# What am I even doing?



## Tag302 (Nov 7, 2020)

I really have no idea what I’m doing... this knife is the epitome of jerry-rigged.
the blade is made from a shovel, the scales are teak from an old window frame, the pins are steel bolts I ground smooth, and the brass accent is from a random piece of brass I found in a drawer.


----------



## billyO (Nov 7, 2020)

For not knowing what you're doing, I'd say you did pretty well.
Nice job extending the tang so the scales fit.


----------



## Tag302 (Nov 7, 2020)

Haha, thanks. In the photos you can see where I welded the tang onto the blade (I spot welded very slowly to not mess up the heat treat on the blade) but when I went to cut my scales I realized how fricking front heavy this knife would be. I needed more weight in the back so instead of welding on more to the handle, I just used those brass pieces. Lol.
Surprisingly, it’s still only 220g


----------



## daveb (Nov 7, 2020)

I've seen worse  A lot worse.

Front heavy is a good thing.


----------



## Tag302 (Nov 7, 2020)

So if function is the number 1 priority (it was not in this case obviously, I did use a shovel...) should I have left the extension off to make the front even heavier?


----------



## kennyc (Nov 7, 2020)

"jerry-rigged" is how the world's great inventions came to be - i love the spirit of this!


----------



## ecchef (Nov 7, 2020)

I think it turned out great. I like the brass detail.


----------



## cotedupy (Nov 9, 2020)

Well this is right up there with the coolest projects I've seen here. Feckin' ace!


----------



## Jville (Nov 9, 2020)

Super cool project!! It looks like it turned out great. Im curious how it cuts. Ironically, it's still a shovel, a food shovel.


----------



## Bobby2shots (Nov 9, 2020)

I dig it! ⛏


----------



## Tag302 (Nov 9, 2020)

I ho


Jville said:


> Super cool project!! It looks like it turned out great. Im curious how it cuts. Ironically, it's still a shovel, a food shovel.



I haven’t used it enough to really know how it does. Plus there are a lot of variable in working with including my knife and sharpening skills...
But can say that there is a bit of a twist in the blade. It is curved one way at the edge and the other way at the spine. Because the shovel has compound curves in it and there is just so much metal on this design, I wasn’t able to get the bend out. I could get one bend out and it would pop out another one elsewhere. 
I don’t have a way to heat treat it at the moment since I live in an apartment so I was kind of limited on how much work I could do on the steel. 
But, I am trying again on a smaller blade and I think I actually got it pretty straight


----------



## Danzo (Nov 22, 2020)

How does she cut?


----------



## ModRQC (Nov 22, 2020)

Shut up and take my shovel!


----------



## billyO (Nov 22, 2020)

Tag302 said:


> I wasn’t able to get the bend out. I could get one bend out and it would pop out another one elsewhere.

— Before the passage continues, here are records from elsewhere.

(* ===== verification/TaskGraph.v ===== *)
(** * The graph of dependencies

    The recursive query of the task store computes the transitive closure of the dependencies, and
    its answer decides exactly whether new dependencies of a Task close a cycle. *)

From stdpp Require Import base tactics strings gmap list numbers sorting relations.
From S2P Require Import Prelude Actors Lifecycle StageClaim Delivery Thread Acceptance Database Tx.
From S2P Require Import ThreadStore ClaimStore WorkflowStore WorkflowCommands TaskStore.

(** ** Edges as a relation *)

Definition depends (E : gset (UUID * UUID)) (a b : UUID) : Prop := (a, b) ∈ E.

(** No Task depends on itself, directly or through others. *)
Definition acyclic (E : gset (UUID * UUID)) : Prop := forall a, ~ tc (depends E) a a.

Lemma depends_mono E E' : E ⊆ E' -> forall a b, depends E a b -> depends E' a b.
Proof. unfold depends. set_solver. Qed.

Lemma tc_first {A} (R : relation A) x y : tc R x y -> exists z, R x z /\ rtc R z y.
Proof. destruct 1; eauto using rtc_refl, tc_rtc. Qed.

Lemma tc_of_first {A} (R : relation A) x z y : R x z -> rtc R z y -> tc R x y.
Proof. intros Hd [->|Ht]%rtc_tc; [by apply tc_once|by eapply tc_l]. Qed.

Lemma tc_end {A} (R : relation A) x y : tc R x y -> exists z, R z y.
Proof. induction 1; eauto. Qed.

Lemma size_image (f : UUID * UUID -> UUID) (l : list (UUID * UUID)) :
  (size (list_to_set (f <$> l) : gset UUID) <= length l)%nat.
Proof.
  induction l as [|e l IH]; cbn; [by rewrite size_empty|].
  etrans; [apply Nat.eq_le_incl, size_union_alt|]. rewrite size_singleton.
  pose proof (subseteq_size (list_to_set (f <$> l) ∖ {[f e]} : gset UUID) (list_to_set (f <$> l)) ltac:(set_solver)).
  lia.
Qed.

(** ** The recursive query *)

Section closure.
Context (E : gset (UUID * UUID)) (id : UUID).

Definition rounds (n : nat) : gset UUID :=
  Nat.iter n (dependency_round E) (set_map snd (filter (fun e => e.1 = id) E)).

Lemma elem_of_round S b : b ∈ dependency_round E S <-> b ∈ S \/ exists a, a ∈ S /\ depends E a b.
Proof.
  unfold dependency_round, depends. rewrite elem_of_union, elem_of_map. split.
  - intros [?|([a c] & -> & Hin%elem_of_filter)]; [by left|]. right. exists a. naive_solver.
  - intros [?|(a & Ha & Hd)]; [by left|]. right. exists (a, b). split; [done|]. by apply elem_of_filter.
Qed.

Lemma elem_of_first b : b ∈ rounds 0 <-> depends E id b.
Proof.
  unfold rounds, depends. cbn. rewrite elem_of_map. split.
  - intros ([a c] & -> & Hin%elem_of_filter). naive_solver.
  - intros Hd. exists (id, b). split; [done|]. by apply elem_of_filter.
Qed.

Lemma rounds_sound n b : b ∈ rounds n -> tc (depends E) id b.
Proof.
  revert b. induction n as [|n IH]; intros b Hb.
  - apply tc_once. by apply elem_of_first.
  - apply elem_of_round in Hb as [Hb|(a & Ha & Hd)]; [by apply IH|].
    eapply tc_r; [by apply IH|done].
Qed.

Lemma rounds_bound n : (size (rounds n) <= size E)%nat.
Proof.
  transitivity (size (set_map snd E : gset UUID)); [|apply size_image].
  apply subseteq_size. intros b Hb. apply rounds_sound, tc_end in Hb as [a Ha].
  apply elem_of_map. by exists (a, b).
Qed.

Definition closed (S : gset UUID) : Prop := forall a b, a ∈ S -> depends E a b -> b ∈ S.

Lemma closed_or_grown n : closed (rounds n) \/ (S n <= size (rounds n))%nat.
Proof.
  induction n as [|n IH].
  - destruct (decide (rounds 0 = ∅)) as [E0|Hne].
    + left. intros a b Ha _. rewrite E0 in Ha. by apply not_elem_of_empty in Ha.
    + right. assert (size (rounds 0) <> 0%nat); [|lia]. apply size_non_empty_iff. intros E0. apply Hne. by apply leibniz_equiv.
  - destruct IH as [Hc|Hs].
    + left. intros a b Ha Hd. cbn in *. apply elem_of_round.
      apply elem_of_round in Ha as [Ha|(c & Hc' & Hd')]; eauto.
    + destruct (decide (rounds (S n) ⊆ rounds n)) as [Hsub|Hsub].
      * left. intros a b Ha Hd. cbn. apply elem_of_round. right. exists a. split; [by apply Hsub|done].
      * right. assert (rounds n ⊂ rounds (S n)) as Hlt.
        { split; [|done]. intros b Hb. cbn. apply elem_of_round. by left. }
        apply subset_size in Hlt. lia.
Qed.
End closure.

Lemma reachable_tc E a b : b ∈ reachable E a <-> tc (depends E) a b.
Proof.
  change (reachable E a) with (rounds E a (size E)). split; [apply rounds_sound|].
  assert (closed E (rounds E a (size E))) as Hc.
  { destruct (closed_or_grown E a (size E)) as [?|Hs]; [done|]. pose proof (rounds_bound E a (size E)). lia. }
  assert (forall n c, c ∈ rounds E a 0 -> c ∈ rounds E a n) as Hup.
  { induction n; [done|]. intros c H0. cbn. apply elem_of_round. eauto. }
  intros (c & Hd & Hr)%tc_first.
  assert (c ∈ rounds E a (size E)) as Hin by (apply Hup, elem_of_first; done).
  clear Hd. induction Hr; eauto.
Qed.

(** ** Replacing the dependencies of one Task *)

(** The dependencies after [replaceTaskDependencies]. *)
Definition replaced (E : gset (UUID * UUID)) (t : UUID) (ds : list UUID) : gset (UUID * UUID) :=
  list_to_set ((fun b => (t, b)) <$> ds) ∪ filter (fun e => e.1 <> t) E.

Lemma depends_replaced E t ds a b :
  depends (replaced E t ds) a b <-> (a = t /\ b ∈ ds) \/ (a <> t /\ depends E a b).
Proof.
  unfold depends, replaced. rewrite elem_of_union, elem_of_list_to_set, list_elem_of_fmap, elem_of_filter. cbn.
  naive_solver.
Qed.

Section replace.
Context (E : gset (UUID * UUID)) (t : UUID) (ds : list UUID).

(** A path to [t] uses no edge that leaves [t] before it gets there. *)
Lemma path_to a : rtc (depends E) a t <-> rtc (depends (replaced E t ds)) a t.
Proof.
  assert (forall u, rtc (depends E) a u -> u = t -> rtc (depends (replaced E t ds)) a t) as H1.
  { induction 1 as [|x y z Hd _ IH]; intros ->; [done|]. destruct (decide (x = t)) as [->|Hne]; [done|].
    eapply rtc_l; [|by apply IH]. apply depends_replaced. by right. }
  assert (forall u, rtc (depends (replaced E t ds)) a u -> u = t -> rtc (depends E) a t) as H2.
  { clear H1. induction 1 as [|x y z Hd _ IH]; intros ->; [done|]. destruct (decide (x = t)) as [->|Hne]; [done|].
    apply depends_replaced in Hd as [[? _]|[_ Hd]]; [done|]. eapply rtc_l; [done|by apply IH]. }
  naive_solver.
Qed.

(** A path either uses no new edge or passes through [t]. *)
Lemma path_split a b :
  tc (depends (replaced E t ds)) a b ->
  tc (depends E) a b \/
  (rtc (depends (replaced E t ds)) a t /\ tc (depends (replaced E t ds)) t b).
Proof.
  induction 1 as [a b Hd|a c b Hd Ht IH].
  - pose proof Hd as Hd'. apply depends_replaced in Hd as [[-> _]|[_ Hd]].
    + right. split; [done|by apply tc_once].
    + left. by apply tc_once.
  - pose proof Hd as Hd'. apply depends_replaced in Hd as [[-> _]|[_ Hd]].
    + right. split; [done|]. by eapply tc_l.
    + destruct IH as [IH|[IH1 IH2]]; [left; by eapply tc_l|right]. split; [by eapply rtc_l|done].
Qed.

(** The check of the code is exact: an acyclic graph stays acyclic if and only if the Task is neither
    one of its new dependencies nor reachable from one of them in the old graph. *)
Lemma acyclic_replaced :
  acyclic E ->
  acyclic (replaced E t ds) <-> forall b, b ∈ ds -> b <> t /\ t ∉ reachable E b.
Proof.
  intros HE. split.
  - intros HE' b Hb.
    assert (~ rtc (depends (replaced E t ds)) b t) as Hn.
    { intros Hr. apply (HE' t). eapply tc_of_first; [|done]. apply depends_replaced. by left. }
    split.
    + intros ->. by apply Hn.
    + rewrite reachable_tc. intros Ht. by apply Hn, path_to, tc_rtc.
  - intros Hds.
    assert (~ tc (depends (replaced E t ds)) t t) as Ht.
    { intros (b & Hd & Hr)%tc_first. apply depends_replaced in Hd as [[_ Hb]|[? _]]; [|done].
      apply path_to in Hr. destruct (Hds b Hb) as [Hne Hnr]. rewrite reachable_tc in Hnr.
      by apply rtc_tc in Hr as [?|?]. }
    intros a [Ha|[H1 H2]]%path_split; [by apply (HE a)|]. apply Ht. by eapply tc_rtc_r.
Qed.
End replace.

This might be a good time to practice some straightening techniques. There are a few different ways to accomplish that, in post #7 of this thread, there's a decent video on different ways: 




__





Hi all, new member just dropping in to ask if this bent knife can be explained b anything other than user error:


Hello everyone, sorry to drop in with a question straight off the bat, but I'm at a bit of a loss as to the following: So I bought my first 'good' knife a little over a year ago from CuttingEdgeKnives in the UK. It's a Yu Kurosaki Shizuku Santoku. I hadn't used it in a few months as I had been...




www.kitchenknifeforums.com





The hammer peening method is what I'd try on this blade.


----------



## Tag302 (Nov 22, 2020)

Danzo said:


> How does she cut?



I think it cuts pretty okay.
It has a relatively flat bottom which is different than the typical chef knife a typically use. I tend to do a fair amount of both rocking and push cutting when I cook and this knife is okay with pushing. I’m also quite a noob with knives so haven’t quite developed a fine enough “palate” to really notice huge differences in the way a knife cuts.
I am going to start another thread with photos of the other knife I just made from this shovel!


----------



## MoabDave (Nov 22, 2020)

Looking forward to your fine work!


----------



## FishmanDE (Nov 22, 2020)

I'd buy that. Kool as hell


----------